---------- MATERIAL FOR THE TASK
Lemma read_body_grows p c q (d : D) :
  1 < p_content_length p < ULLONG_MAX -> q <> [] ->
  read_body (mk_mstate p (c :: q) no_marks d)
  = read_body (mk_mstate (set_content_length (p_content_length p - 1) p) q
                 (set_mark FOR_body (Some (c :: q)) no_marks) d).
Proof.
  intros Hc Hq. destruct q as [|c' q]; [done|].
  assert (p_content_length (set_content_length (p_content_length p - 1) p) = p_content_length p - 1)
    as Hc' by (apply wrap_small; unfold ULLONG_MAX in *; lia).
  rewrite !read_body_explicit by (rewrite ?Hc'; lia). rewrite Hc'.
  rewrite set_content_length_twice. cbn [body_mark set_mark no_marks length].
  do 2 f_equal; [f_equal; lia|].
  replace (Z.to_nat (Z.min (p_content_length p) (Z.of_nat (S (S (length q)))) - 1))
    with (S (Z.to_nat (Z.min (p_content_length p - 1) (Z.of_nat (S (length q))) - 1))) by lia.
  done.
Qed.

Lemma bind_cong {A B} (m m' : exec D A) (k : A -> exec D B) s s' :
  m s = m' s' -> bind m k s = bind m' k s'.
Proof. unfold bind. by intros ->. Qed.

Lemma bind_assert_chunked {A} (k : unit -> exec D A) s :
  has_flag (p_flags (m_parser s)) F_CHUNKED = true -> bind assert_chunked k s = k tt s.
Proof. intros H. unfold assert_chunked, bind, parser_. by rewrite H. Qed.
--------------------
DIRECTIONS » Please reproduce, word for word, every line from the line with "rewrite set_content_length_twice. cbn" to the final line above, including both ends.

RESPONSE TO THIS TASK »
  rewrite set_content_length_twice. cbn [body_mark set_mark no_marks length].
  do 2 f_equal; [f_equal; lia|].
  replace (Z.to_nat (Z.min (p_content_length p) (Z.of_nat (S (S (length q)))) - 1))
    with (S (Z.to_nat (Z.min (p_content_length p - 1) (Z.of_nat (S (length q))) - 1))) by lia.
  done.
Qed.

Lemma bind_cong {A B} (m m' : exec D A) (k : A -> exec D B) s s' :
  m s = m' s' -> bind m k s = bind m' k s'.
Proof. unfold bind. by intros ->. Qed.

Lemma bind_assert_chunked {A} (k : unit -> exec D A) s :
  has_flag (p_flags (m_parser s)) F_CHUNKED = true -> bind assert_chunked k s = k tt s.
Proof. intros H. unfold assert_chunked, bind, parser_. by rewrite H. Qed.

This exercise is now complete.